=== PROVIDED RECORDS ===
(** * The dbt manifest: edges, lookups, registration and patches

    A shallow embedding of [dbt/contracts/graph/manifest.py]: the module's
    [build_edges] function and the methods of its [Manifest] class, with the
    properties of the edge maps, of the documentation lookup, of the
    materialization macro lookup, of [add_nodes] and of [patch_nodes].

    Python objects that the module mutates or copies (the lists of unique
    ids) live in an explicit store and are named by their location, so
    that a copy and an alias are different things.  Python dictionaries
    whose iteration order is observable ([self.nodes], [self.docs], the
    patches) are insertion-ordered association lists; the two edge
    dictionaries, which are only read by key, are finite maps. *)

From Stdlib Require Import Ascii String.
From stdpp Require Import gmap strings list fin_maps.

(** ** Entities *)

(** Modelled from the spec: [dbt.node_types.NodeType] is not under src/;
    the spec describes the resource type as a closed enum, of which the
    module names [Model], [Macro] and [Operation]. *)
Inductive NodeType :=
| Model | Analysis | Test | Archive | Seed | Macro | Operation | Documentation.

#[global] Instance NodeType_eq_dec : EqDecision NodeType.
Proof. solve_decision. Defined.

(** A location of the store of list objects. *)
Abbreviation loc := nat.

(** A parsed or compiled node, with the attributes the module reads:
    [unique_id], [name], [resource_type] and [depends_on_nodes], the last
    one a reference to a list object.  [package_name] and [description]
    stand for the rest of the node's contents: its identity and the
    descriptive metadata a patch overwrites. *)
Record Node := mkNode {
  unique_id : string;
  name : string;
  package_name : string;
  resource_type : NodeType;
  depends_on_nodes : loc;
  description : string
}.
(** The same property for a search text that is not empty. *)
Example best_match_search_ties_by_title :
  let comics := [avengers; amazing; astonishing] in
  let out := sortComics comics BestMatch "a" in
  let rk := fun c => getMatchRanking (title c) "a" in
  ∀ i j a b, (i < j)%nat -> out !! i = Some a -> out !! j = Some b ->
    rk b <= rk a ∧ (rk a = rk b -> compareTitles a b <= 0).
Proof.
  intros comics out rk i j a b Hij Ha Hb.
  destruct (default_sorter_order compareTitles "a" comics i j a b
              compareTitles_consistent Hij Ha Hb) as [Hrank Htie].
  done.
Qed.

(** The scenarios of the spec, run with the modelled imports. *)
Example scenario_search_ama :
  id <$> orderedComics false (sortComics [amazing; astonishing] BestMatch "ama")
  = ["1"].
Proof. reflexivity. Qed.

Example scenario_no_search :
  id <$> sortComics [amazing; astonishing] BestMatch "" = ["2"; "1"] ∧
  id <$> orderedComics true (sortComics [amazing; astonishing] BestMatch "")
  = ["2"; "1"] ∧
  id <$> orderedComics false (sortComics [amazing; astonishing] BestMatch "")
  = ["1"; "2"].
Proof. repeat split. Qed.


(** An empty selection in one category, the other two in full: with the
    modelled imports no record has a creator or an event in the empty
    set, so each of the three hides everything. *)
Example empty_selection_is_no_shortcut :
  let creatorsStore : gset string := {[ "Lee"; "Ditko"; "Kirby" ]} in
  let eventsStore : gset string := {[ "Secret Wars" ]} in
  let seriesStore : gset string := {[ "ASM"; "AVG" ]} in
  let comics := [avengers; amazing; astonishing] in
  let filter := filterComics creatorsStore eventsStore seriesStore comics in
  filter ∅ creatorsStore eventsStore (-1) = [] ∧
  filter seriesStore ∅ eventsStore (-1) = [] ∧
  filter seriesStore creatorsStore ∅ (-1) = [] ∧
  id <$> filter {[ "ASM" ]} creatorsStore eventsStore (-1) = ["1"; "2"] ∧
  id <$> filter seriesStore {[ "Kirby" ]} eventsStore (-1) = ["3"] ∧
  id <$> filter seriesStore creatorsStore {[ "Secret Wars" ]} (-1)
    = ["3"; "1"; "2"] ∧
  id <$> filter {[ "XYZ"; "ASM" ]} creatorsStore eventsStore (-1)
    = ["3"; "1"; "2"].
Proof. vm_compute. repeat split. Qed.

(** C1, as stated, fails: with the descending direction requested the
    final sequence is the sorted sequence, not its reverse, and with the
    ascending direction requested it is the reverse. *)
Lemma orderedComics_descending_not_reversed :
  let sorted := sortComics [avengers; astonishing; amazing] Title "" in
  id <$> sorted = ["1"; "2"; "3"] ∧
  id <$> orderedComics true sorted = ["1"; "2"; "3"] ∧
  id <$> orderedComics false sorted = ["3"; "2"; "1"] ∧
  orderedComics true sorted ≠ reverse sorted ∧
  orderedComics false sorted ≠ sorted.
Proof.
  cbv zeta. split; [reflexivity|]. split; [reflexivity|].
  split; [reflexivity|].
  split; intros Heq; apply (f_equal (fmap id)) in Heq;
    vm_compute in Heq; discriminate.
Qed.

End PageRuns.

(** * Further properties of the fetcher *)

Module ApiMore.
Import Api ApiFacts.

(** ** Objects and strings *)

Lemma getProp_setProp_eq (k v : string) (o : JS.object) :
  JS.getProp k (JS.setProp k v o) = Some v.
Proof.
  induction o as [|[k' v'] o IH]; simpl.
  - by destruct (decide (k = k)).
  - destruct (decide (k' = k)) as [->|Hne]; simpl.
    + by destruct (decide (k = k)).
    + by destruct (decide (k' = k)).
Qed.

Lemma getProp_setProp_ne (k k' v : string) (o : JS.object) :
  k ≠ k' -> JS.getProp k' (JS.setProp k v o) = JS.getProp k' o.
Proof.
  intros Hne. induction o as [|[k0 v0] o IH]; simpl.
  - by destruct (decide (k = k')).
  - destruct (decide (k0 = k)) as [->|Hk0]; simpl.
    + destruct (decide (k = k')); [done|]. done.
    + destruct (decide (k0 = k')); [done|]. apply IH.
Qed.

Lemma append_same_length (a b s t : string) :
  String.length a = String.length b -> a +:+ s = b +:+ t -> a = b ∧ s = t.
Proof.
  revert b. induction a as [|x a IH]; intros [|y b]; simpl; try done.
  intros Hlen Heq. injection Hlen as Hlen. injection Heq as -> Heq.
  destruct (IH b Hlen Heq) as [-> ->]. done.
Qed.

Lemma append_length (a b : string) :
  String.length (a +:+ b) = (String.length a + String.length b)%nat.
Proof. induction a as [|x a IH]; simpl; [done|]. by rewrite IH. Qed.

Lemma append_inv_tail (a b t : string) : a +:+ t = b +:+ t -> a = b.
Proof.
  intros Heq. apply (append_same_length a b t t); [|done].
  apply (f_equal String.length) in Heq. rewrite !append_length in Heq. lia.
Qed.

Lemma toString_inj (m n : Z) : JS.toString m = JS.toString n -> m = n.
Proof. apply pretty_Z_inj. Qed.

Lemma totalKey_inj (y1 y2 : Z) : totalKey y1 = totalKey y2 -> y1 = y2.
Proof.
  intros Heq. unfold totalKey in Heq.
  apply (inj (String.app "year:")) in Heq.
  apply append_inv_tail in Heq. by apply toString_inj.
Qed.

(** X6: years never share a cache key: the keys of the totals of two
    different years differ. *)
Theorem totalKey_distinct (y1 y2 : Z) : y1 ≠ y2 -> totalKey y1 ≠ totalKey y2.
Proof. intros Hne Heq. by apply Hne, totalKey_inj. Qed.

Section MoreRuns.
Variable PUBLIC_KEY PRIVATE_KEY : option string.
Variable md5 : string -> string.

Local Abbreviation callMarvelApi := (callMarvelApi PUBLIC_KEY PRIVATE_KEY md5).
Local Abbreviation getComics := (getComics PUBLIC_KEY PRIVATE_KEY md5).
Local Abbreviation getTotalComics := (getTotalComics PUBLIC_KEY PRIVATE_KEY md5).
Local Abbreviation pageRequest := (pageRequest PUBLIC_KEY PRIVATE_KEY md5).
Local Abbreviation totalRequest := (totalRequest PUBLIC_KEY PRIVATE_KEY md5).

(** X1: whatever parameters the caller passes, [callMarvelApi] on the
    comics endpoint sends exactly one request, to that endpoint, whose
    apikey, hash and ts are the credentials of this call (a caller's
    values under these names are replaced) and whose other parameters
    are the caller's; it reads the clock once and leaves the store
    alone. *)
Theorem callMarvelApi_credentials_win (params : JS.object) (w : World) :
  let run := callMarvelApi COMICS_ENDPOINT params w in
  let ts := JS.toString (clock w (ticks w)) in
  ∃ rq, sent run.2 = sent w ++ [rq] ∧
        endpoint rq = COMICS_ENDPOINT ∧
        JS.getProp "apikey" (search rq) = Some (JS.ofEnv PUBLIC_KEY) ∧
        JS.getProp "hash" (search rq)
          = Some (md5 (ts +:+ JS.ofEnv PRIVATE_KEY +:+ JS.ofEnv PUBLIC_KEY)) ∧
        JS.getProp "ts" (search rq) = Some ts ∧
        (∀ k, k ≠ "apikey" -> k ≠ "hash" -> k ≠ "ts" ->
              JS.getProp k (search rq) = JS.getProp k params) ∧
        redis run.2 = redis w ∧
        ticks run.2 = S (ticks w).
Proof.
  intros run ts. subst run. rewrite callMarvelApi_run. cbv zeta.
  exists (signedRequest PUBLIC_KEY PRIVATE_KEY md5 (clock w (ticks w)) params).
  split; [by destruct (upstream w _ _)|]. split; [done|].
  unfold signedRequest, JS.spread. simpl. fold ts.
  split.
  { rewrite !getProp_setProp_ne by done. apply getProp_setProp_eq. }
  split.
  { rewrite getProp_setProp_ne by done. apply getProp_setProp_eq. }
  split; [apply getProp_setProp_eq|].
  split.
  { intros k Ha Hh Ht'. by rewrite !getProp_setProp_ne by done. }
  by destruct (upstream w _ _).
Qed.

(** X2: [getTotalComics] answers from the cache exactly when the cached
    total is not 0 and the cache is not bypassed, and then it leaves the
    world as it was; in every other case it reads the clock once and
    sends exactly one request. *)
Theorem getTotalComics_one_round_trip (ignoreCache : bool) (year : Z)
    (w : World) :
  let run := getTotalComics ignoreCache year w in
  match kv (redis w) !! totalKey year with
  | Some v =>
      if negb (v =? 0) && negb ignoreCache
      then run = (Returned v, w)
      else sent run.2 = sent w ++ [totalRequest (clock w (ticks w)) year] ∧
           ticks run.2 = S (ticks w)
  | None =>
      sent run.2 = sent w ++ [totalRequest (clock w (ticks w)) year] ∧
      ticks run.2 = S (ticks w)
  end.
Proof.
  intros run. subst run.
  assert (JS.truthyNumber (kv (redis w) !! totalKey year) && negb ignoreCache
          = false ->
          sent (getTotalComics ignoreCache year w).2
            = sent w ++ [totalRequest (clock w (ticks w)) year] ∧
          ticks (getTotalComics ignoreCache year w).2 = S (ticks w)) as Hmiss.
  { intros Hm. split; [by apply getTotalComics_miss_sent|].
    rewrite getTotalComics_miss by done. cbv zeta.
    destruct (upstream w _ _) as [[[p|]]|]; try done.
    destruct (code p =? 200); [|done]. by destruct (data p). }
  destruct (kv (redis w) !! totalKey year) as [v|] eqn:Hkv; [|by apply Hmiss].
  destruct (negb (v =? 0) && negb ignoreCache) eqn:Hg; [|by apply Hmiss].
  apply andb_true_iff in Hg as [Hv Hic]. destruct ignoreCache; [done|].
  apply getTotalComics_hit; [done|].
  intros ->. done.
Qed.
===
* _WHAT YOU NEED TO DO_
Please reproduce the lines from the line with "JS.ofEnv PUBLIC_KEY)) ∧" to the line with "redis run.2 = redis w ∧", both ends included, exactly as they appear above.

* _TASK RESPONSE_
          = Some (md5 (ts +:+ JS.ofEnv PRIVATE_KEY +:+ JS.ofEnv PUBLIC_KEY)) ∧
        JS.getProp "ts" (search rq) = Some ts ∧
        (∀ k, k ≠ "apikey" -> k ≠ "hash" -> k ≠ "ts" ->
              JS.getProp k (search rq) = JS.getProp k params) ∧
        redis run.2 = redis w ∧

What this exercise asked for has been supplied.